To see that $H$ is Hausdorff, let $h_1, h_2 \in H$ with $h_1 \ne h_2$. Consider the case that $h_1$ is an isolated point and $h_2=f_p$ for some $p \in P$. Let $n$ be the minimum of all $h_1(q)$ over all $q \in Q$. Let $O_1=\left\{h_1 \right\}$ and $O_2=U(p,W,n+1)$ where $W \subset Q$ is any finite set. Then $O_1$ and $O_2$ are disjoint open set containing $h_1$ and $h_2$, respectively.

Now consider the case that $h_1=f_p$ and $h_2=f_{p'}$ where $p \ne p'$. Let $O_1=U(p,W,0)$ and $O_2=U(p',W,0)$ where $W=\left\{ \left\{ p \right\},\left\{ p' \right\} \right\}$. Then $O_1$ and $O_2$ are disjoint open set containing $h_1$ and $h_2$, respectively.

The set $H_P$ is a closed and discrete set in the space $H$. It is closed since $H-H_P$ consists of isolated points. To see that $H_P$ is discrete, note that $U(p,W,0)$, where $W=\left\{ \left\{ p \right\} \right\}$, is an open set with $f_p \in U(p,W,0)$ and $f_{p'} \notin U(p,W,0)$ for all $p' \ne p$.

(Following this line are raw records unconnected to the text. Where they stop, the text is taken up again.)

Lemma to_lowercase_no_char c s :
  (nat_of_ascii c < 65 \/ 122 < nat_of_ascii c < 128)%nat -> no_char c s -> no_char c (to_lowercase s).
Proof.
  intros Hc. assert (Hlow : forall a, a <> c -> ascii_lower a <> c).
  { intros a Ha E. apply Ha, ascii_lower_eq; [lia|done]. }
  assert (Hwide : forall a, (128 <= nat_of_ascii a \/ 65 <= nat_of_ascii a <= 122)%nat -> a <> c)
    by (intros a Ha ->; lia).
  remember (String.length s) as n eqn:En. revert s En.
  induction n as [n IH] using lt_wf_ind. intros s -> Hs. destruct s as [|a s]; [done|].
  apply no_char_cons in Hs as [Ha Hs].
  assert (Hgen : no_char c (String (ascii_lower a) (to_lowercase s))).
  { apply no_char_cons. split; [auto|]. apply (IH (String.length s)); simpl; auto. }
  assert (Hk : forall b d t, s = String b (String d t) -> no_char c (String "k" (to_lowercase t))).
  { intros b d t ->. apply no_char_cons. split; [apply Hwide; vm_compute; lia|].
    apply no_char_cons in Hs as [_ Hs]. apply no_char_cons in Hs as [_ Hs].
    apply (IH (String.length t)); simpl; auto. }
  assert (Hi : forall b t, s = String b t ->
    no_char c (String "i" (String "204" (String "135" (to_lowercase t))))).
  { intros b t ->. rewrite !no_char_cons. repeat split; try (apply Hwide; vm_compute; lia).
    apply no_char_cons in Hs as [_ Hs]. apply (IH (String.length t)); simpl; auto. }
  simpl. repeat case_match; subst; eauto.
Qed.

Lemma ascii_part_no_char c s :
  (nat_of_ascii c < 128)%nat -> Forall (fun a => a <> c) (ascii_part s) -> no_char c s.
Proof.
  intros Hc. induction s as [|a s IH]; simpl; [done|]. intros Hs. apply no_char_cons.
  destruct (nat_of_ascii a <? 128)%nat eqn:E.
  - inversion Hs; subst. auto.
  - apply Nat.ltb_ge in E. split; [intros ->; lia|auto].
Qed.

Lemma no_char_join c sep ws : c <> sep -> Forall (no_char c) ws -> no_char c (join sep ws).
Proof.
  intros Hc. induction 1 as [|w ws Hw Hws IH]; [done|]. destruct ws as [|w' ws]; [done|].
  change (join sep (w :: w' :: ws)) with (w +:+ String sep (join sep (w' :: ws))).
  apply no_char_app; [done|]. apply no_char_cons. split; [congruence|done].
Qed.

Section Theorems.
Context `{PluginCodecs}.

Lemma id_piece_no_slash p : id_piece p = true -> no_char "/" p.
Proof.
  unfold id_piece. rewrite !andb_true_iff. intros (_ & Ha & _). apply ascii_part_no_char; [vm_compute; lia|].
  rewrite forallb_forall in Ha. apply Forall_forall. intros a Hin%list_elem_of_In%Ha ->. by vm_compute in Hin.
Qed.

(** Claim C37: the directory of a plugin with a valid manifest is a single plain
    name, so it lies directly below the plugins directory. *)
Theorem slug_is_plain m : validate m = Ok tt -> plain_name (slug m).
Proof.
  unfold validate. repeat case_match; try done. intros _.
  match goal with E : negb (is_valid_plugin_id _) = false |- _ => apply negb_false_iff in E; rename E into Hid end.
  unfold is_valid_plugin_id in Hid. destruct (_ || _) eqn:E1; [done|]. destruct (length _ <? 2)%nat; [done|].
  assert (Hslash : no_char "/" (id m)).
  { rewrite <-(join_split "." (id m)). apply no_char_join; [done|].
    rewrite forallb_forall in Hid. apply Forall_forall. intros p Hp%list_elem_of_In.
    by apply id_piece_no_slash, Hid. }
  assert (Hdot : no_char "." (slug m)) by (apply to_lowercase_no_char; [vm_compute; lia|apply dashed_no_dot]).
  repeat split.
  - apply to_lowercase_no_char; [vm_compute; lia|]. by apply dashed_no_char.
  - apply orb_false_iff in E1 as [E1%bool_decide_eq_false _]. unfold slug. intros Es. apply E1.
    destruct (id m) as [|a s]; [done|]. exfalso. revert Es. cbn [dashed].
    generalize (if bool_decide (a = "."%char) || bool_decide (a = "_"%char) then "-"%char else a). intros b.
    simpl. by repeat case_match.
  - intros Es. by rewrite Es in Hdot.
  - intros Es. by rewrite Es in Hdot.
Qed.

(** requiring signatures protects nothing: a signature of 128 characters
    under a key of 64 is accepted for whatever the module holds, as long as
    the key is listed, or no key is. *)
Theorem signature_never_verified l bytes sig :
  verify_signature l bytes sig = Ok tt <->
  (trusted_signers l = [] \/ sig_public_key sig ∈ trusted_signers l) /\
  String.length (signature sig) = 128%nat /\ String.length (sig_public_key sig) = 64%nat.
Proof.
  unfold verify_signature. destruct (algorithm sig).
  destruct (bool_decide (trusted_signers l = [])) eqn:E1; destruct (bool_decide (_ ∉ _)) eqn:E2; simpl;
    rewrite ?bool_decide_eq_true, ?bool_decide_eq_false in *;
    destruct (Nat.eqb_spec (String.length (signature sig)) 128); simpl;
    destruct (Nat.eqb_spec (String.length (sig_public_key sig)) 64); simpl;
    (split; [intros Ha; try done|intros ([?|?] & ? & ?); try done]); try tauto.
  all: split; [|done]; try tauto; right; by apply dec_stable.
Qed.

(** installing an archive writes to the path its first file names, an
    absolute one included, before anything but the manifest is looked at. *)
Theorem archive_escapes {St} (answer : forall R : Set, PCall R -> R) l bytes a content mf data e (s : St) :
  (forall p, answer _ (CreateDirAll p) = Ok tt) ->
  zip_open bytes = Ok a -> zip_by_name "manifest.json" a = Some mf -> entry_data mf = Ok data ->
  valid_utf8 data = true -> bytes_string data = content ->
  (exists m, parse_manifest content = Ok m /\ validate m = Ok tt) ->
  zip_by_index 0 a = Ok e -> entry_is_dir e = false -> is_absolute (entry_name e) = true ->
  zip_len a <> 0%nat ->
  existT _ (CreateFile (entry_name e)) ∈ calls answer (install_from_bytes l bytes) s.
Proof.
  intros Hdir Ha Hm Hd Hu <- (m & Hp & Hv) He Hf Habs Hn. unfold calls, install_from_bytes.
  assert (Hjoin : forall b, path_join b (entry_name e) = entry_name e) by (intros b; unfold path_join; by rewrite Habs).
  assert (Hio : forall p (s : St) log, exists log', run_prog (logged answer) (io (CreateDirAll p) s) log = (s, Ok tt, log')).
  { intros p s' log. unfold io. sm_unfold. simpl. rewrite Hdir. simpl. eauto. }
  erewrite run_bind_ok by (rewrite Ha; reflexivity).
  erewrite run_bind_ok by (rewrite Hm; reflexivity).
  erewrite run_bind_ok by (unfold entry_text; rewrite Hd; sm_unfold; simpl; rewrite Hu; reflexivity).
  erewrite run_bind_ok by (unfold checked_manifest; rewrite Hp; sm_unfold; simpl; rewrite Hv; reflexivity).
  cbv zeta. destruct (Hio (path_join (plugins_dir l) (slug m)) s []) as [log1 Hlog1].
  erewrite run_bind_ok by exact Hlog1. erewrite run_bind_ok by (rewrite Ha; reflexivity).
  apply logged_bind. destruct (zip_len a) as [|n]; [done|]. cbn [extract].
  erewrite run_bind_ok by (rewrite He; reflexivity). apply logged_bind. unfold extract_entry.
  rewrite Hf, Hjoin.
  assert (Hpar : exists log', run_prog (logged answer)
    ((match path_parent (entry_name e) with Some parent => io (CreateDirAll parent) | None => mret tt end) s) log1
    = (s, Ok tt, log')).
  { destruct (path_parent (entry_name e)); [apply Hio|]. simpl. eauto. }
  destruct Hpar as [log2 Hlog2]. erewrite run_bind_ok by exact Hlog2.
  apply logged_bind, logged_bind. simpl. set_solver.
Qed.
End Theorems.

(** ** Witnesses

    An archive is the byte 80; it holds a manifest and a file with an absolute
    name. *)

Definition toy_plugin_types : PluginTypes := {| Json := string; wide_alphanumeric := fun _ => true |}.
#[local] Existing Instance toy_plugin_types.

In the sections below, we show that the space $H$ is normal, completely normal (thus hereditarily normal), and is perfectly normal. Furthermore, we show that it is not collectionwise Hausdorff (hence not collectionwise normal) and not meta-lindelof (hence not metacompact).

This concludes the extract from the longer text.